Biography
Jacob Kripp is a Visiting Assistant Professor at the College of the Holy Cross. He previously taught at Boston University, Trinity College in Hartford, CT, and at Johns Hopkins University where he received his PhD and was a Postdoctoral Fellow. He was an undergraduate at Holy Cross, class of 2013. He teaches courses on Political Philosophy, War & Peace, and Race & Empire.
Jacob’s research is at the intersection of global political theory, international relations, critical war studies, and interdisciplinary studies of racism and empire. His research focuses on how ideas of war and peace are racialized in world politics in histories and practices of slavery, imperialism, and colonialism. His work has been published in American Political Science Review, European Journal of International Relations, International Political Sociology, Constellations, Philosophy and Global Af airs, and is forthcoming in Theory & Event.
He is currently working on a book length manuscript, entitled Race War, The Segregationist International, and the Geopolitics of Peace. The book unravels how and why racial segregation came to be imagined as the key to global racial peace from 1898 to 1935. The project untangles how global peace was constructed
as racial segregation through fantasies of global race war. The book demonstrates how racial “peace” entrenched global racial hierarchy through new forms of racial violence and spatial control across scales of international order and produced novel ideas of global race in the process. He is also currently thinking about how war films refract the relationship between race, war, and policing in political culture and society.
Selected Publications
2025. Frantz Fanon, Georges Canguilhem, and Colonial Fascism. Theory & Event, 28(4). 2025. Class War, Race War, and the General Strike. International Political Sociology, 19(2).
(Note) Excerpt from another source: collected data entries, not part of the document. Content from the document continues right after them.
(* ===== verification/EdTables51.v ===== *)
(** * edwards25519/const_amd64.go: the constants of the curve in radix 2^51

    The file that amd64 builds use in place of const.go (EdTables.v), limb by limb. *)
From S2P Require Import Prelude Fe51.
#[local] Open Scope Z_scope.

(** PreComputedGroupElement of group.go, over the field of fe_amd64.go. *)
Record PreComputedGroupElement51 := Pre51 { yPlusX51 : FieldElement51; yMinusX51 : FieldElement51; xy2d51 : FieldElement51 }.

Module amd64.
Definition d : FieldElement51 := (929955233495203, 466365720129213, 1662059464998953, 2033849074728123, 1442794654840575).
Definition d2 : FieldElement51 := (1859910466990425, 932731440258426, 1072319116312658, 1815898335770999, 633789495995903).
Definition SqrtM1 : FieldElement51 := (1718705420411056, 234908883556509, 2233514472574048, 2117202627021982, 765476049583133).
Definition A : FieldElement51 := (486662, 0, 0, 0, 0).

Definition bi : list PreComputedGroupElement51 :=
  [Pre51 (1288382639258501, 245678601348599, 269427782077623, 1462984067271730, 137412439391563)
       (62697248952638, 204681361388450, 631292143396476, 338455783676468, 1213667448819585)
       (301289933810280, 1259582250014073, 1422107436869536, 796239922652654, 1953934009299142);
   Pre51 (1601611775252272, 1720807796594148, 1132070835939856, 1260455018889551, 2147779492816911)
       (316559037616741, 2177824224946892, 1459442586438991, 1461528397712656, 751590696113597)
       (1850748884277385, 1200145853858453, 1068094770532492, 672251375690438, 1586055907191707);
   Pre51 (769950342298419, 132954430919746, 844085933195555, 974092374476333, 726076285546016)
       (425251763115706, 608463272472562, 442562545713235, 837766094556764, 374555092627893)
       (1086255230780037, 274979815921559, 1960002765731872, 929474102396301, 1190409889297339);
   Pre51 (665000864555967, 2065379846933859, 370231110385876, 350988370788628, 1233371373142985)
       (2019367628972465, 676711900706637, 110710997811333, 1108646842542025, 517791959672113)
       (965130719900578, 247011430587952, 526356006571389, 91986625355052, 2157223321444601);
   Pre51 (1802695059465007, 1664899123557221, 593559490740857, 2160434469266659, 927570450755031)
       (1725674970513508, 1933645953859181, 1542344539275782, 1767788773573747, 1297447965928905)
       (1381809363726107, 1430341051343062, 2061843536018959, 1551778050872521, 2036394857967624);
   Pre51 (1970894096313054, 528066325833207, 1619374932191227, 2207306624415883, 1169170329061080)
       (2070390218572616, 1458919061857835, 624171843017421, 1055332792707765, 433987520732508)
       (893653801273833, 1168026499324677, 1242553501121234, 1306366254304474, 1086752658510815);
   Pre51 (213454002618221, 939771523987438, 1159882208056014, 317388369627517, 621213314200687)
       (1971678598905747, 338026507889165, 762398079972271, 655096486107477, 42299032696322)
       (177130678690680, 1754759263300204, 1864311296286618, 1180675631479880, 1292726903152791);
   Pre51 (1913163449625248, 460779200291993, 2193883288642314, 1008900146920800, 1721983679009502)
       (1070401523076875, 1272492007800961, 1910153608563310, 2075579521696771, 1191169788841221)
       (692896803108118, 500174642072499, 2068223309439677, 1162190621851337, 1426986007309901)].

Definition base_0 : list PreComputedGroupElement51 :=
  [Pre51 (1288382639258501, 245678601348599, 269427782077623, 1462984067271730, 137412439391563)
       (62697248952638, 204681361388450, 631292143396476, 338455783676468, 1213667448819585)
       (301289933810280, 1259582250014073, 1422107436869536, 796239922652654, 1953934009299142);
   Pre51 (1380971894829527, 790832306631236, 2067202295274102, 1995808275510000, 1566530869037010)
       (463307831301544, 432984605774163, 1610641361907204, 750899048855000, 1894842303421586)
       (748439484463711, 1033211726465151, 1396005112841647, 1611506220286469, 1972177495910992);
   Pre51 (1601611775252272, 1720807796594148, 1132070835939856, 1260455018889551, 2147779492816911)
       (316559037616741, 2177824224946892, 1459442586438991, 1461528397712656, 751590696113597)
       (1850748884277385, 1200145853858453, 1068094770532492, 672251375690438, 1586055907191707);
   Pre51 (934282339813791, 1846903124198670, 1172395437954843, 1007037127761661, 1830588347719256)
       (1694390458783935, 1735906047636159, 705069562067493, 648033061693059, 696214010414170)
       (1121406372216585, 192876649532226, 190294192191717, 1994165897297032, 2245000007398739);
   Pre51 (769950342298419, 132954430919746, 844085933195555, 974092374476333, 726076285546016)
       (425251763115706, 608463272472562, 442562545713235, 837766094556764, 374555092627893)
       (1086255230780037, 274979815921559, 1960002765731872, 929474102396301, 1190409889297339);
   Pre51 (1388594989461809, 316767091099457, 394298842192982, 1230079486801005, 1440737038838979)
       (7380825640100, 146210432690483, 304903576448906, 1198869323871120, 997689833219095)
       (1181317918772081, 114573476638901, 262805072233344, 265712217171332, 294181933805782);
   Pre51 (665000864555967, 2065379846933859, 370231110385876, 350988370788628, 1233371373142985)
       (2019367628972465, 676711900706637, 110710997811333, 1108646842542025, 517791959672113)
       (965130719900578, 247011430587952, 526356006571389, 91986625355052, 2157223321444601);
   Pre51 (2068619540119183, 1966274918058806, 957728544705549, 729906502578991, 159834893065166)
       (2073601412052185, 31021124762708, 264500969797082, 248034690651703, 1030252227928288)
       (551790716293402, 1989538725166328, 801169423371717, 2052451893578887, 678432056995012)].

Definition base_1 : list PreComputedGroupElement51 :=
  [Pre51 (1368953770187805, 790347636712921, 437508475667162, 2142576377050580, 1932081720066286)
       (953638594433374, 1092333936795051, 1419774766716690, 805677984380077, 859228993502513)
       (1200766035879111, 20142053207432, 1465634435977050, 1645256912097844, 295121984874596);
   Pre51 (1735718747031557, 1248237894295956, 1204753118328107, 976066523550493, 65943769534592)
       (1060098822528990, 1586825862073490, 212301317240126, 1975302711403555, 666724059764335)
       (1091990273418756, 1572899409348578, 80968014455247, 306009358661350, 1520450739132526);
   Pre51 (1480517209436112, 1511153322193952, 1244343858991172, 304788150493241, 369136856496443)
       (2151330273626164, 762045184746182, 1688074332551515, 823046109005759, 907602769079491)
       (2047386910586836, 168470092900250, 1552838872594810, 340951180073789, 360819374702533);
   Pre51 (1982622644432056, 2014393600336956, 128909208804214, 1617792623929191, 105294281913815)
       (980234343912898, 1712256739246056, 588935272190264, 204298813091998, 841798321043288)
       (197561292938973, 454817274782871, 1963754960082318, 2113372252160468, 971377527342673);
   Pre51 (164699448829328, 3127451757672, 1199504971548753, 1766155447043652, 1899238924683527)
       (732262946680281, 1674412764227063, 2182456405662809, 1350894754474250, 558458873295247)
       (2103305098582922, 1960809151316468, 715134605001343, 1454892949167181, 40827143824949);
   Pre51 (1239289043050212, 1744654158124578, 758702410031698, 1796762995074688, 1603056663766)
       (2232056027107988, 987343914584615, 2115594492994461, 1819598072792159, 1119305654014850)
       (320153677847348, 939613871605645, 641883205761567, 1930009789398224, 329165806634126);
   Pre51 (980930490474130, 1242488692177893, 1251446316964684, 1086618677993530, 1961430968465772)
       (276821765317453, 1536835591188030, 1305212741412361, 61473904210175, 2051377036983058)
       (833449923882501, 1750270368490475, 1123347002068295, 185477424765687, 278090826653186);
   Pre51 (794524995833413, 1849907304548286, 53348672473145, 1272368559505217, 1147304168324779)
       (1504846112759364, 1203096289004681, 562139421471418, 274333017451844, 1284344053775441)
       (483048732424432, 2116063063343382, 30120189902313, 292451576741007, 1156379271702225)].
2025. The Yellow Peril and the Ontology of the Enemy. European Journal of International Relations, 31(1), pp.101-125.
2022. The creative advance must be defended: Miscegenation, metaphysics, and race war in Jan Smuts’s vision of the League of Nations. American Political Science Review, 116(3), pp.940-953.
2020. Arendt and Glissant on the Politics of Beginning. Constellations, 27(3), pp.509-523.